Here I am languishing in bitterly-cold Massachusetts, while all the cool kids are playing with toys at CES!  I’ll try to get over it and give you my impressions of the Internet of Things new product introductions, as filtered through the lens of my IoT Essential Truths:

  • Perhaps the most important development is Samsung’s whole-hearted embrace of the IoT, building on its acquisition of SmartThings.  In his keynote, Samsung CEO BK Yoon struck exactly the right notes, emphasizing the need for open standards and collaboration.Within 5 years, all new Samsung products will be IoT enabled.Don’t forget that Samsung doesn’t just make consumer products, but also critical IoT tools such as sensors and chips.  Its 3-D range sensors that can detect tiny movements may be a critical IoT components.SmartThings CEO Alex Hawkinson was part of the presentation, and stressed:

    “For the Internet of Things to be a success, it has to be open, Any device, from any platform, must be able to connect and communicate with one another. We’ve worked hard to accomplish this, and are committed to putting users first, giving them the most choice and freedom possible.”

  • If was accurate, the GoBe calorie counter could be a great Quantified Self device. I still find it waaay to time-consuming and laboriously to look up specific foods’ caloric content and enter them into an app. However, The Verge says not so fast…..  What might be feasible is the InBody Bend, to measure the result of those calories — your body fat — and your heart rate. It’s also a pedometer and measures your calories burned. Oh, yeah, the Bend also tells time. Best of all, it will go 7-8 days between charges.
  • The HereO children’s watches seem like a great product for worried parents, allowing them to locate the wee ones via GPS.
  • While I think the key to realizing my “Smart Aging” paradigm shift will primarily be tweaking mainstream IoT Quantified Self and smart home devices for seniors’ special needs, there are some issues, such as hearing loss, that particularly affect seniors. In that category, Siemens’ Smart Hearing Aid looks promising, and an interesting example of enhancing a not-so-great existing product using IoT capabilities. A key is the unobtrusive clip-on easyTek  which complements the in-ear device, and can connect (via Bluetooth) to smartphones, computers or TVs, so that the hearing aides also function as earphones for those devices. As The Verge reports, even those with good hearing might end up using it.
  • However, my two favorite CES intros both enhance a decidedly 19th-century product, the bike.They illustrate the Essential TruthWhat Can You Do Now That You Couldn’t Do Before?
    Smart Pedal

    Smart Pedal

    One is a nifty substitute for a plain-vanilla pedal, from Connected Cycle. On a day-in-day-out basis, the pedal is a Quantified Self device, recording your speed, route, incline, and calories burned.

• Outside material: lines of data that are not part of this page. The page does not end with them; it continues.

Lemma wp_sched_init p m V t :
  bproj m = V -> bok ∅ ∅ V -> p = bv_current V -> bv_tasks V !! p = Some t -> MAX_RT_PRIO <= vt_prio t < MAX_RT_PRIO + 40 ->
  wp (sched_init p) (fun _ m' => bok (bv_possible V) {[bv_this V := p]} (bproj m') /\
    clamps_reset (bv_possible V) (bproj m') /\ stat (bproj m') = stat V) m.
Proof.
  intros E K Hp Ht Hprio. unfold sched_init.
  apply wp_bind. eapply wp_mono; [apply (wp_sched_init_root m V E), (k_root _ _ _ K)|]. cbv beta. clear E. intros [] m1 E.
  quiet. apply wp_bind, wp_gets.
  assert (Epo : m_cpu_possible n = bv_possible V) by by rewrite <- E. rewrite Epo.
  apply wp_bind. eapply wp_mono; [apply (wp_init_rqs _ ∅ ∅ V n K E); intros c; apply elem_of_for_each_cpu|].
  cbv beta. clear E. intros [] m2 (V2 & E & K2 & G1 & G2 & G3 & G4 & G5 & G6).
  assert (Hcp : list_to_set (for_each_cpu (bv_possible V)) ∪ ∅ = bv_possible V)
    by (apply set_eq; intros c; rewrite elem_of_union, elem_of_list_to_set, elem_of_for_each_cpu; set_solver).
  rewrite Hcp in K2.
  eapply wp_quiet_boot; [exact E|apply (quiet_load_weight p m2 t); [by rewrite E, G6|done]|]. clear E. intros [] m3 E.
  assert (Hmm : bv_init_mm V2 ∈ bv_mms V2) by apply (k_mm _ _ _ K2).
  assert (Hthis : bv_this V2 ∈ bv_possible V2) by apply (k_this _ _ _ K2).
  apply wp_bind, wp_gets. replace (m_init_mm m3) with (bv_init_mm V2) by by rewrite <- E.
  quiet. apply wp_bind, wp_gets. replace (m_current _) with (bv_current V2) by by rewrite <- E.
  quiet. quiet. apply wp_bind, wp_gets. replace (m_this_cpu _) with (bv_this V2) by by rewrite <- E.
  apply wp_bind. eapply wp_mono; [apply (wp_init_idle _ _ _ V2 E); [by rewrite G3, <- Hp, G6, Ht|by apply (k_rqs _ _ _ K2)]|].
  cbv beta. clear E. intros [] m4 E. rewrite G3, <- Hp in E.
  assert (K4 : bok (bv_possible V) {[bv_this V := p]} (bproj m4)).
  { rewrite E, <- insert_empty, <- G2. apply bok_as_idle; [done|done|by rewrite G6, Ht|done]. }
  assert (S4 : stat (bproj m4) = stat V).
  { rewrite E. unfold stat; cbn. rewrite dom_alter_L. congruence. }
  assert (Hrq : is_Some (bv_rqs (bproj m4) !! bv_this V2)).
  { apply (k_rqs _ _ _ K4). rewrite E. cbn. done. }
  clear E. remember (bproj m4) as V4 eqn:E. symmetry in E.
  quiet. eapply wp_quiet_boot; [exact E|apply quiet_push_set; by rewrite E|]. clear E. intros [] m5 E. quiet. quiet.
  apply wp_bind. eapply wp_mono; [apply (wp_init_uclamp (bv_possible V) {[bv_this V := p]} p); rewrite E; [done|]|].
  { apply elem_of_dom. unfold stat in S4. replace (dom (bv_tasks V4)) with (dom (bv_tasks V)) by congruence. apply elem_of_dom. by eexists. }
  cbv beta. intros [] m6 (K6 & R6 & S6). rewrite E, S4 in S6. clear E. remember (bproj m6) as V6 eqn:E. symmetry in E.
  quiet. quiet_end. rewrite E. split; [done|split; [|done]].
  unfold stat in S6. by replace (bv_possible V) with (bv_possible V6) by congruence.
Qed.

    However, when some miscreant steals your ride, it’s the two-wheel equivalent of Find My iPhone, telling you and the cops exactly where the bike’s located.

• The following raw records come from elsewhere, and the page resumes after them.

(* ===== verification/ProcTree.v ===== *)
(** walk_process_tree() of fork.c: the walk over the descendants of a process.

    The C function has two labels, one of them inside the body of a nested loop
    over the threads of a process and the children of a thread; the place to go on
    after a subtree is found from the links of its root alone.  The links do not
    change during the walk, which holds the task-list lock.  [walk_step] is the
    control flow, one label per step; [visit] is the recursion over the tree of
    processes.  The visitor's result decides whether the walk enters a child (> 0),
    passes it (0) or ends (< 0). *)
From S2P Require Import Prelude TgTree.

(** The links of a task.  [tl_threads] is the list at signal->thread_head, read for
    group leaders. *)
Record task_links : Type := Mk_links {
  tl_group_leader : Z;
  tl_real_parent : Z;
  tl_threads : list Z;
  tl_children : list Z;
}.

Definition no_links : task_links := Mk_links NULL NULL [] [].

(** The code that runs next, with the variables live there. *)
Inductive proc_label : Type :=
| proc_down (leader : Z)
| proc_child (leader parent : Z) (child : option Z)
| proc_up (leader parent child : Z).

Section WalkTree.
Context {D : Type} (tasks : gmap Z task_links) (visitor : Z -> D -> Z * D).

Definition links_of (p : Z) : task_links := default no_links (tasks !! p).
Definition group_leader (p : Z) : Z := tl_group_leader (links_of p).
Definition real_parent (p : Z) : Z := tl_real_parent (links_of p).
Definition threads (p : Z) : list Z := tl_threads (links_of p).
Definition children (p : Z) : list Z := tl_children (links_of p).

(** The head of the loop over the threads, and the code after it: [None] is [out]. *)
Definition walk_threads (top leader : Z) (parent : option Z) : option proc_label :=
  match parent with
  | Some parent => Some (proc_child leader parent (head (children parent)))
  | None =>
      if leader =? top then None
      else
        let child := leader in
        let parent := real_parent child in
        Some (proc_up (group_leader parent) parent child)
  end.

Definition proc_step (top : Z) (l : proc_label) (data : D) : option proc_label * D :=
  match l with
  | proc_down leader => (walk_threads top leader (head (threads leader)), data)
  | proc_child leader parent (Some child) =>
      let '(res, data) := visitor child data in
      if negb (res =? 0) then
        if res <? 0 then (None, data) else (Some (proc_down child), data)
      else (Some (proc_up leader parent child), data)
  | proc_child leader parent None => (walk_threads top leader (list_next parent (threads leader)), data)
  | proc_up leader parent child => (Some (proc_child leader parent (list_next child (children parent))), data)
  end.

Fixpoint proc_loop (fuel : nat) (top : Z) (l : option proc_label) (data : D) : option D :=
  match l, fuel with
  | None, _ => Some data
  | Some _, O => None
  | Some l, S fuel' => let '(l', data') := proc_step top l data in proc_loop fuel' top l' data'
  end.

(** A task is entered, visited and left at most once, and its children are looked
    through once. *)
Definition walk_process_tree (top : Z) (data : D) : option D :=
  let top := group_leader top in
  proc_loop (4 * size tasks) top (Some (proc_down top)) data.
End WalkTree.

(** * The tree of processes *)
Inductive proc_tree : Type := PNode (leader : Z) (kids : list proc_tree).
Definition proc_root (t : proc_tree) : Z := match t with PNode l _ => l end.

Section ProcInd.
Context (P : proc_tree -> Prop) (HN : forall l kids, Forall P kids -> P (PNode l kids)).

Fixpoint proc_tree_rect' (t : proc_tree) : P t :=
  match t with
  | PNode l kids =>
      HN l kids ((fix go ts : Forall P ts :=
                    match ts with
                    | [] => List.Forall_nil P
                    | k :: ts' => Forall_cons_2 P k ts' (proc_tree_rect' k) (go ts')
                    end) kids)
  end.
End ProcInd.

    Ok, that’s nice, but the other bike device introduced at CES can save your life!

    Smart Bike Helmet

    In the spirit of IoT collaboration, Volvo, Ericsson & sporting goods manufacturer POC have worked together on a smart helmet.

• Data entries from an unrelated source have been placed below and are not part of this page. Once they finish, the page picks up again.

(** C5. For every byte sequence, [checksum data] is the two's complement
    of the 8-bit sum of the bytes: it is a [uint8], it equals the negation
    modulo 256 of the sum modulo 256, and the sum of all bytes plus the
    checksum is zero modulo 256. *)
Theorem checksum_twos_complement (data : list Z) :
  0 <= checksum data < 256 /\
  checksum data = (- (byte_sum data mod 256)) mod 256 /\
  (byte_sum data + checksum data) mod 256 = 0.
Proof.
  assert (Hc : checksum data = (- (byte_sum data mod 256)) mod 256).
  { unfold checksum, neg8.
    pose proof (checksum_loop_sum data 0) as H.
    unfold uint8 in *. rewrite Z.add_0_l in H.
    rewrite <- (Z.sub_0_l (checksum_loop 0 data)).
    rewrite <- (Z.sub_0_l (byte_sum data mod 256)).
    rewrite <- (Zminus_mod_idemp_r 0 (checksum_loop 0 data)).
    rewrite H. reflexivity. }
  split; [apply checksum_range|]. split; [exact Hc|].
  rewrite Hc. rewrite Zplus_mod_idemp_r.
  rewrite <- Zplus_mod_idemp_l.
  replace (byte_sum data mod 256 + - (byte_sum data mod 256)) with 0 by lia.
  reflexivity.
Qed.

(** ** Bit packing *)

Lemma uint32_small (x : Z) : 0 <= x < 2 ^ 32 -> uint32 x = x.
Proof. intros Hx. unfold uint32. apply Z.mod_small. exact Hx. Qed.

(** Or-ing into the zero bits below a shifted value is an addition. *)
Lemma lor_shifted_add (a b n : Z) :
  0 <= n -> 0 <= b < 2 ^ n -> Z.lor (a * 2 ^ n) b = a * 2 ^ n + b.
Proof.
  intros Hn Hb. rewrite <- Z.add_lor_land.
  assert (Hland : Z.land (a * 2 ^ n) b = 0).
  { apply Z.bits_inj'. intros i Hi.
    rewrite Z.land_spec, Z.bits_0.
    destruct (Z.ltb_spec i n) as [Hlt|Hge].
    - rewrite Z.mul_pow2_bits_low by lia. reflexivity.
    - rewrite <- (Z.mod_small b (2 ^ n)) by assumption.
      rewrite Z.mod_pow2_bits_high by lia. apply andb_false_r. }
  rewrite Hland. lia.
Qed.

(** The two fields packed into byte 1 or byte 4 of the header: six bits
    above two bits. *)
Lemma pack6_2 (hi lo : Z) :
  0 <= hi < 64 -> 0 <= lo < 4 ->
  Z.lor (shl8 (uint8 hi) 2) (uint8 lo) = hi * 4 + lo.
Proof.
  intros Hhi Hlo. unfold shl8.
  rewrite (uint8_small hi), (uint8_small lo) by lia.
  rewrite Z.shiftl_mul_pow2 by lia. change (2 ^ 2) with 4.
  rewrite uint8_small by lia.
  apply (lor_shifted_add hi lo 2); [lia|exact Hlo].
Qed.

    The bike’s and the car’s locations are both uploaded to the cloud.

    If the  helmet is connected to a bike app such as Strava, built-in warning lights warn it there’s a car nearby, while a heads-up display on the dash warns the driver at the same time.

    I can’t see Volvo gaining any competitive advantage from this, and, of course, the technology will really only be effective if every hemet and every car are equipped with it, so I hope the partners will release it for universal adoption. Who would have ever thought that the IoT could peacefully bring bicyclists and motorists together. Just shows you that with the IoT, we’ll have to re-examine a lot of long-held beliefs!